But the #Occupy movement... well, they're doing it wrong. That bankers are motivated by money and need to be restrained from raping the planet in their quest for a buck is obvious, but I fail to see how sitting outside St Paul's cathedral until they make the Christians angry is going to achieve it. Maybe the bankers will be laughing so hard they'll be in a better mood on the trading floor?
The manifesto drawn up by the protesters living part-time outside the church in tents is so woolly and dim it makes a flock of sheep look like CERN physicists. It calls for the redistribution of global power, no less, an end to the Isle of Man, and 'total transparency' to everything everywhere in demands which themselves are about as clear as mud.
Moreover, in the past few weeks a lot of the people in those tents have been undercover journalists.
The reports - for papers of every political bent - are pretty much the same. Lots of students, a few poshos, couple of crusties and plenty of grass-roots-democratic-inclusive-LGBT-and-people-who-prefer-not-to-say holding meetings about whose turn it is to be Leader of the Revolution while ordering in Italian artisan baguettes and using the Starbucks khazi.
I'm not being cynical or making it up - I've been down there myself. I know hacks who got on the baguette rota and inclusion committee, who failed to get any sleep every night on cold concrete while watching dew form on the ends of their noses and who have arguably shown a lot more dedication to the cause than some of the campaigners. Half of them saw their copy spiked because one of their rivals published first, but if they were sent back there next week they'd do it all again.

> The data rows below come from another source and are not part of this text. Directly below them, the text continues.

(* ===== verification/Refund.v ===== *)
(** The refund lifecycle: backend/src/services/refundService.js over the Payment
    and Refund collections (backend/src/models/refundModel.js with its unique
    indexes), the outbox and the per-payment distributed lock.

    A transaction commits all its writes or none: it is modelled as a candidate
    state that is kept only when the unique indexes of the Refund collection
    accept it.  [document.save()] writes the modified paths of a loaded document
    to the stored one. *)

From Stdlib Require Import ZArith Lia.
From stdpp Require Import base list strings gmap.
From S2P Require Import Prelude JsNumber JsString ModelPlugins Confirmation PaymentStatus PaymentModel PaymentAdmin DistributedLock.
Import PaymentModel DistributedLock.
Local Open Scope string_scope.
Local Open Scope Z_scope.
Local Open Scope list_scope.

Module Refund.

Inductive refund_status :=
| R_approval_pending | R_pending | R_submitted | R_confirmed | R_rejected | R_failed.

#[export] Instance refund_status_eq_dec : EqDecision refund_status.
Proof. solve_decision. Defined.

Definition status_name (s : refund_status) : string :=
  match s with
  | R_approval_pending => "approval_pending" | R_pending => "pending"
  | R_submitted => "submitted" | R_confirmed => "confirmed"
  | R_rejected => "rejected" | R_failed => "failed"
  end.
(** A value where a [{ min, max }] pair is expected: [PFalsy] is null, 0, an
    empty string or false; [PScalar] any other non-object. *)
Inductive pair := PUndefined | PFalsy | PScalar | PObject (min max : field).

(** The [assets] member: [ABad] is null, an array or a non-object. *)
Inductive assets_value := AUndefined | ABad | AObject (entries : list (string * pair)).

(** A limits document: [DFalsy] is null or undefined, [DScalar] a non-object. *)
Inductive limits_doc := DFalsy | DScalar | DObject (default_ : pair) (assets : assets_value).

Inductive limit_error :=
| E_not_object | E_not_finite (name : string) | E_min_negative | E_max_not_greater
| E_doc_not_object | E_assets_not_object | E_in_default (e : limit_error)
| E_in_asset (asset : string) (e : limit_error) | E_empty.

Definition finite_field (f : field) : bool :=
  match f with FNumber n => isFinite n | FOther => false end.

Definition field_number (f : field) : number := match f with FNumber n => n | FOther => NaN end.

(** [None] is valid. *)
Definition validateLimitPair (limits : pair) : option limit_error :=
  match limits with
  | PUndefined | PFalsy | PScalar => Some E_not_object
  | PObject min max =>
    if negb (finite_field min) then Some (E_not_finite "min") else
    if negb (finite_field max) then Some (E_not_finite "max") else
    if num_lt (field_number min) (of_Z 0) then Some E_min_negative else
    if num_le (field_number max) (field_number min) then Some E_max_not_greater else
    None
  end.

Fixpoint validate_assets (entries : list (string * pair)) : option limit_error :=
  match entries with
  | [] => None
  | (c, p) :: es =>
    match validateLimitPair p with
    | Some e => Some (E_in_asset c e)
    | None => validate_assets es
    end
  end.

Definition validateLimitsDocument (doc : limits_doc) : option limit_error :=
  match doc with
  | DFalsy | DScalar => Some E_doc_not_object
  | DObject def assets =>
    match (match def with
           | PUndefined => None
           | _ => E_in_default <$> validateLimitPair def
           end) with
    | Some e => Some e
    | None =>
      match (match assets with
             | AUndefined => None
             | ABad => Some E_assets_not_object
             | AObject es => validate_assets es
             end) with
      | Some e => Some e
      | None => match def, assets with PUndefined, AUndefined => Some E_empty | _, _ => None end
      end
    end
  end.

(** ** Resolution *)

Inductive layer := L_school | L_system.

Inductive source := SrcAsset (l : layer) (asset : string) | SrcDefault (l : layer) | SrcEnv.

Record limits := Limits { l_min : number; l_max : number; l_source : source }.

Definition truthy_pair (p : pair) : bool :=
  match p with PUndefined | PFalsy => false | PScalar | PObject _ _ => true end.

(** [doc.assets[key]] *)
Definition asset_entry (a : assets_value) (key : string) : pair :=
  match a with
  | AObject es =>
    match List.find (fun e => bool_decide (e.1 = key)) es with Some e => e.2 | None => PUndefined end
  | AUndefined | ABad => PUndefined
  end.

Definition valid_pair (p : pair) : bool :=
  match validateLimitPair p with None => true | Some _ => false end.

Definition pair_limits (p : pair) (s : source) : limits :=
  match p with
  | PObject min max => Limits (field_number min) (field_number max) s
  | _ => Limits NaN NaN s
  end.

I like a good protest; covering one with a purpose and even slight chance of success is an inspiring thing. I'm all for someone climbing Big Ben dressed as Batman, or a million people taking to the streets, or a man devoting himself for 10 years to shouting abuse at politicians about an illegal war. It's good copy and besides, we should hold tight to the idea that if enough of us show we are annoyed about something then someone might change it. I can't remember the last time that happened, but let's hold on to the belief all the same.

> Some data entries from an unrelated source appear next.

Record inv (b : budget) : Prop := {
  i_floor : MIN_BUDGET_PER_CYCLE <= currentCeiling b;
  i_nominal : currentCeiling b <= nominalBudget b;
  i_remaining : 0 <= remaining b;
  i_consumed : 0 <= consumedThisCycle b;
  i_balance : consumedThisCycle b + remaining b = currentCeiling b;
}.

Lemma budget_step_inv o b : inv b -> op_ok o -> inv (step o b).
Proof.
  intros [H1 H2 H3 H4 H5] Hok. destruct o; simpl in *;
    unfold startCycle, tryConsume, refund; simpl; try (by split; simpl; lia).
  - repeat case_match; split; simpl; unfold AIMD_INCREASE_TOKENS in *;
      pose proof (Z.div_lt (currentCeiling b) 2); zbool.
  - destruct (Z.ltb_spec (remaining b) n); split; simpl; lia.
Qed.

Lemma step_nominal o b : nominalBudget (step o b) = nominalBudget b.
Proof. destruct o; simpl; unfold startCycle, tryConsume; repeat case_match; done. Qed.

Lemma run_inv os b : inv b -> Forall op_ok os -> inv (run os b) /\ nominalBudget (run os b) = nominalBudget b.
Proof.
  intros Hi Hos. revert b Hi. induction Hos as [|o os Ho Hos IH]; intros b Hi; simpl; [done|].
  destruct (IH (step o b) (budget_step_inv o b Hi Ho)) as [H1 H2]. by rewrite step_nominal in H2.
Qed.

(** In every history the ceiling stays between the configured floor and the
    nominal budget, and within a cycle the requests granted (less those handed
    back) and the tokens left add up to exactly the ceiling; so no cycle issues
    more requests than the nominal budget. *)
Theorem budget_never_exceeded os nominal :
  MIN_BUDGET_PER_CYCLE <= nominal -> Forall op_ok os ->
  let b := run os (budget_constructor nominal) in
  MIN_BUDGET_PER_CYCLE <= currentCeiling b <= nominal /\
  0 <= remaining b /\ 0 <= consumedThisCycle b /\
  consumedThisCycle b + remaining b = currentCeiling b.
Proof.
  intros Hn Hos b. destruct (run_inv os (budget_constructor nominal)) as [[] Hnom]; [|done|].
  { split; simpl; lia. }
  subst b. rewrite Hnom in *. simpl in *. lia.
Qed.

(** Recovery from rate limiting: [k] clean cycles after any state raise the
    ceiling by two tokens each until it is back at the nominal budget. *)
Theorem budget_recovers b k :
  inv b -> 0 < cycles b -> rateLimitEventsThisCycle b = 0 ->
  currentCeiling (run (replicate k StartCycle) b)
  = Z.min (nominalBudget b) (currentCeiling b + AIMD_INCREASE_TOKENS * Z.of_nat k).
Proof.
  intros Hi Hc Hr. revert b Hi Hc Hr. induction k as [|k IH]; intros b Hi Hc Hr.
  { simpl. destruct Hi. lia. }
  simpl replicate. simpl run. rewrite IH.
  - unfold step, startCycle. simpl.
    destruct Hi. unfold AIMD_INCREASE_TOKENS.
    destruct (Z.ltb_spec 0 (cycles b)); [|lia].
    destruct (Z.ltb_spec 0 (rateLimitEventsThisCycle b)); [lia|].
    destruct (Z.ltb_spec (currentCeiling b) (nominalBudget b)); lia.
  - by apply (budget_step_inv StartCycle).
  - unfold startCycle. simpl. lia.
  - done.
Qed.

End Invariant.

(** ** The scores are accurate *)

Lemma near_double q : (Qabs q < Qpower 2 20)%Q ->
  exists r, to_double q = Fin r /\ (Qabs (r - q) <= 1 # 10000000000)%Q /\ on_grid r.
Proof.
  intros Hq. pose proof (rnd_error q 20 ltac:(lia) Hq) as He.
  assert (Qabs (rnd q - q) <= 1 # 10000000000)%Q as Hb.
  { eapply Qle_trans; [exact He|]. vm_compute. discriminate. }
  exists (rnd q). split_and!; [|done|apply rnd_grid].
  unfold to_double. destruct (Qle_bool _ _) eqn:E; [exfalso|done].
  apply Qle_bool_iff in E. apply (Qle_not_lt _ _ E).
  apply Qabs_Qle_condition in Hb as [Hb1 Hb2]. apply Qabs_Qlt_condition in Hq as [Hq1 Hq2].
  change (Qpower 2 20) with 1048576%Q in *.
  apply Qlt_trans with 2000000%Q; [|vm_compute; reflexivity].
  apply Qabs_Qlt_condition. split; lra.
Qed.

(** The base score (never synced, pending payments) and the exact freshness. *)
Definition base_score (s : school) (g : signals) : Z :=
  (if negb (str_truthy (default "" (s_syncCursor s))) then PRIORITY_NEVER_SYNCED else 0)
  + PRIORITY_PENDING_PAYMENT * Z.min (pendingCount g) 10.

Definition freshness_of (g : signals) (now : Z) : Q :=
  match lastActivityAt g with
  | Some t => let age := now - t in
    if (0 <=? age) && (age <? RECENT_ACTIVITY_WINDOW_MS)
    then 1 - inject_Z age / inject_Z RECENT_ACTIVITY_WINDOW_MS else 0
  | None => 0
  end.

Definition exact_score (s : school) (g : signals) (now : Z) : Q :=
  inject_Z (base_score s g + PRIORITY_AGING_PER_CYCLE * sig_cyclesDeferred g)
  + 20 * freshness_of g now.

Definition signals_ok (g : signals) : Prop :=
  0 <= pendingCount g /\ 0 <= sig_cyclesDeferred g < 2 ^ 15.

Lemma base_score_range s g : signals_ok g -> 0 <= base_score s g <= 1250.
Proof.
  intros [Hp _]. unfold base_score, PRIORITY_NEVER_SYNCED, PRIORITY_PENDING_PAYMENT.
  case_match; lia.
Qed.

Lemma freshness_range g now : (0 <= freshness_of g now <= 1)%Q.
Proof.
  unfold freshness_of. destruct (lastActivityAt g) as [t|]; [|split; discriminate].
  destruct (Z.leb_spec 0 (now - t)); simpl; [|split; discriminate].
  destruct (Z.ltb_spec (now - t) RECENT_ACTIVITY_WINDOW_MS) as [Hlt|]; [|split; discriminate].
  assert (0 < RECENT_ACTIVITY_WINDOW_MS) as HW by lia.
  assert (0 <= inject_Z (now - t) / inject_Z RECENT_ACTIVITY_WINDOW_MS)%Q.
  { apply Qle_shift_div_l; [by apply inject_Z_pos|]. rewrite Qmult_0_l.
    change 0%Q with (inject_Z 0). by rewrite <- Zle_Qle. }
  assert (inject_Z (now - t) / inject_Z RECENT_ACTIVITY_WINDOW_MS <= 1)%Q.
  { apply Qle_shift_div_r; [by apply inject_Z_pos|]. rewrite Qmult_1_l, <- Zle_Qle. lia. }
  lra.
Qed.

Lemma start_score s g : signals_ok g ->
  num_add (if negb (str_truthy (default "" (s_syncCursor s)))
           then num_add (of_Z 0) (of_Z PRIORITY_NEVER_SYNCED) else of_Z 0)
    (num_mul (num_min (of_Z (pendingCount g)) (of_Z 10)) (of_Z PRIORITY_PENDING_PAYMENT))
  = of_Z (base_score s g).
Proof.
  intros Hg. pose proof (base_score_range s g Hg) as Hr. destruct Hg as [Hp _]. revert Hr.
  unfold base_score, PRIORITY_NEVER_SYNCED, PRIORITY_PENDING_PAYMENT.
  rewrite num_min_int, num_mul_int by lia.
  destruct (negb _); intros Hr; [rewrite (num_add_int 0) by lia|];
    rewrite num_add_int by lia; f_equal; lia.
Qed.

Lemma active_score (b age : Z) :
  0 <= b <= 1250 -> 0 <= age < RECENT_ACTIVITY_WINDOW_MS ->
  exists r, num_add (of_Z b) (num_mul (of_Z PRIORITY_RECENT_ACTIVITY)
      (num_sub (of_Z 1) (num_div (of_Z age) (of_Z RECENT_ACTIVITY_WINDOW_MS)))) = Fin r /\
    (Qabs (r - (inject_Z b + 20 * (1 - inject_Z age / inject_Z RECENT_ACTIVITY_WINDOW_MS)))
       <= 1 # 10000)%Q.
Proof.
  intros Hb Ha. set (W := RECENT_ACTIVITY_WINDOW_MS) in *.
  set (x := (inject_Z age / inject_Z W)%Q).
  assert (0 <= x <= 1)%Q as Hx.
  { split; [apply Qle_shift_div_l|apply Qle_shift_div_r]; try (apply inject_Z_pos; lia).
    - rewrite Qmult_0_l. change 0%Q with (inject_Z 0). rewrite <- Zle_Qle. lia.
    - rewrite Qmult_1_l, <- Zle_Qle. lia. }
  assert (0 <= inject_Z b <= 1250)%Q as Hbq.
  { change 0%Q with (inject_Z 0). change 1250%Q with (inject_Z 1250). rewrite <- !Zle_Qle. lia. }
  assert (forall q, (-100000 <= q <= 100000)%Q -> (Qabs q < Qpower 2 20)%Q) as Hsmall.
  { intros q Hq. apply Qabs_Qlt_condition. change (Qpower 2 20) with 1048576%Q. split; lra. }
  assert (num_div (of_Z age) (of_Z W) = to_double x) as ->.
  { unfold num_div, of_Z. simpl. destruct (Z.eqb_spec W 0); [lia|done]. }
  destruct (near_double x) as (x1 & -> & [E1 E1']%Qabs_Qle_condition & _); [apply Hsmall; split; lra|].
  change (num_sub (of_Z 1) (Fin x1)) with (to_double (inject_Z 1 + - x1)).
  destruct (near_double (inject_Z 1 + - x1)) as (f & -> & [E2 E2']%Qabs_Qle_condition & _);
    [apply Hsmall; change (inject_Z 1) with 1%Q; split; lra|]. change (inject_Z 1) with 1%Q in *.
  change (num_mul (of_Z PRIORITY_RECENT_ACTIVITY) (Fin f)) with (to_double (inject_Z 20 * f)).
  destruct (near_double (inject_Z 20 * f)) as (m & -> & [E3 E3']%Qabs_Qle_condition & _);
    [apply Hsmall; change (inject_Z 20) with 20%Q; split; lra|]. change (inject_Z 20) with 20%Q in *.
  change (num_add (of_Z b) (Fin m)) with (to_double (inject_Z b + m)).
  destruct (near_double (inject_Z b + m)) as (r & -> & [E4 E4']%Qabs_Qle_condition & _);
    [apply Hsmall; split; lra|].
  exists r. split; [done|]. apply Qabs_Qle_condition. split; lra.
Qed.

Lemma activity_near b g now : 0 <= b <= 1250 ->
  exists r, add_recent_activity (of_Z b) g now = Fin r /\
    (Qabs (r - (inject_Z b + 20 * freshness_of g now)) <= 1 # 10000)%Q.
Proof.
  intros Hb. unfold add_recent_activity, freshness_of. destruct (lastActivityAt g) as [t|]; cbv zeta.
  - destruct (Z.leb_spec 0 (now - t)); simpl andb; cbv iota;
      [|exists (inject_Z b); split; [done|]; apply Qabs_Qle_condition; split; lra].
    destruct (Z.ltb_spec (now - t) RECENT_ACTIVITY_WINDOW_MS);
      [|exists (inject_Z b); split; [done|]; apply Qabs_Qle_condition; split; lra].
    apply active_score; lia.
  - exists (inject_Z b). split; [done|]. apply Qabs_Qle_condition. split; lra.
Qed.

Lemma score_near s g now : signals_ok g ->
  exists p, computeSchoolPriority s g now = Fin p /\ on_grid p /\
    (Qabs (p - exact_score s g now) <= 1 # 1000)%Q.
Proof.
  intros Hg. unfold computeSchoolPriority. cbv zeta. rewrite (start_score s g Hg).
  pose proof (base_score_range s g Hg) as Hb. set (b := base_score s g) in *.
  destruct Hg as [_ Hk]. set (k := sig_cyclesDeferred g) in *.
  assert (num_mul (of_Z k) (of_Z PRIORITY_AGING_PER_CYCLE) = of_Z (PRIORITY_AGING_PER_CYCLE * k)) as ->.
  { unfold PRIORITY_AGING_PER_CYCLE. rewrite num_mul_int by lia. f_equal. lia. }
  destruct (activity_near b g now Hb) as (r & -> & Hr).
  pose proof (freshness_range g now) as Hf. set (f := freshness_of g now) in *.
  apply Qabs_Qle_condition in Hr as [Hr1 Hr2].
  assert (0 <= inject_Z b <= 1250)%Q as Hbq.
  { change 0%Q with (inject_Z 0). change 1250%Q with (inject_Z 1250). rewrite <- !Zle_Qle. lia. }
  assert (0 <= inject_Z (PRIORITY_AGING_PER_CYCLE * k) <= 500000)%Q as Hkq.
  { unfold PRIORITY_AGING_PER_CYCLE. change 0%Q with (inject_Z 0).
    change 500000%Q with (inject_Z 500000). rewrite <- !Zle_Qle. lia. }
  unfold num_add, of_Z.
  destruct (near_double (r + inject_Z (PRIORITY_AGING_PER_CYCLE * k)))
    as (p & -> & [E1 E2]%Qabs_Qle_condition & Hgrid).
  { apply Qabs_Qlt_condition. change (Qpower 2 20) with 1048576%Q. split; lra. }
  exists p. split_and!; [done|done|]. apply Qabs_Qle_condition.
  unfold exact_score. fold b k f. rewrite inject_Z_plus. split; lra.
Qed.

(** The starvation guard.  A school deferred for 85 cycles or more scores
    strictly above every school that has not been deferred, whatever their
    pending payments, activity and cursors; the computed (floating-point) scores
    are compared. *)
Theorem aging_overtakes s g s' g' now :
  signals_ok g -> signals_ok g' ->
  85 <= sig_cyclesDeferred g -> sig_cyclesDeferred g' = 0 ->
  num_lt (computeSchoolPriority s' g' now) (computeSchoolPriority s g now) = true.
Proof.
  intros Hg Hg' Hk Hk'.
  destruct (score_near s g now Hg) as (p & -> & _ & [H1 H2]%Qabs_Qle_condition).
  destruct (score_near s' g' now Hg') as (p' & -> & _ & [H3 H4]%Qabs_Qle_condition).
  pose proof (freshness_range g now) as [F1 F2]. pose proof (freshness_range g' now) as [F3 F4].
  pose proof (base_score_range s g Hg). pose proof (base_score_range s' g' Hg').
  unfold exact_score in *. rewrite Hk' in *.
  assert (inject_Z 1275 <= inject_Z (base_score s g + PRIORITY_AGING_PER_CYCLE * sig_cyclesDeferred g))%Q as L.
  { unfold PRIORITY_AGING_PER_CYCLE. rewrite <- Zle_Qle. lia. }
  assert (inject_Z (base_score s' g' + PRIORITY_AGING_PER_CYCLE * 0) <= inject_Z 1250)%Q as U.
  { unfold PRIORITY_AGING_PER_CYCLE. rewrite <- Zle_Qle. lia. }
  change (inject_Z 1275) with 1275%Q in L. change (inject_Z 1250) with 1250%Q in U.
  simpl. unfold Qltb. apply negb_true_iff, not_true_is_false. intros E%Qle_bool_iff. lra.
Qed.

The one thing I don't like and which annoys me more than anything else on earth is faff. The doing of nothing in particular in a particularly laboured and annoying way for more time than it would take to do it properly is quite possibly the biggest waste of human potential it is possible to witness.
But protests often lead to faff. Stupidity leads to faff. Crime, wrongdoing, corruption, adultery, drugs, lying - it all leads to faffing about. If we outlawed faffing the whole planet would be a more efficient place with plenty of spare time for people to invent brilliant things, be nicer or at the very least just stop for a think.
If the clerics at St Paul's stopped faffing about whether to resign or evict protesters camped on their land, they might see that they could end the protest by using their influence to encourage the bankers who oversee their cathedral's charitable arm to donate their bonuses to the homeless for Christmas.
If the bankers who walk past St Paul's every day stopped faffing around with our bailout billions long enough to realise they could make even more bucks by being a bit nicer, they might open up the London Stock Exchange every night as a soup kitchen or at least sit down with the politicians in a spirit of true reform to fix the things they've all managed to break.
And if the #Occupy protesters stopped faffing about their inclusive baguettes and mission statements they might see that squatting outside almost the only organisation in The City of London to do anything for the poor is a total waste of time especially when GOLDMAN SACHS IS JUST DOWN THE ROAD.
As it is we're all going to witness a legal fight between one of the country's biggest landowners and a bunch of students who'll be claiming Legal Aid, each of them looking more unreasonable and unpleasant as the days pass and the story gets further removed from the bankers, who like the journalists go to work come rain or shine.
I don't know what Jesus would do, but I'll bet you any money his face has met his palm a few times.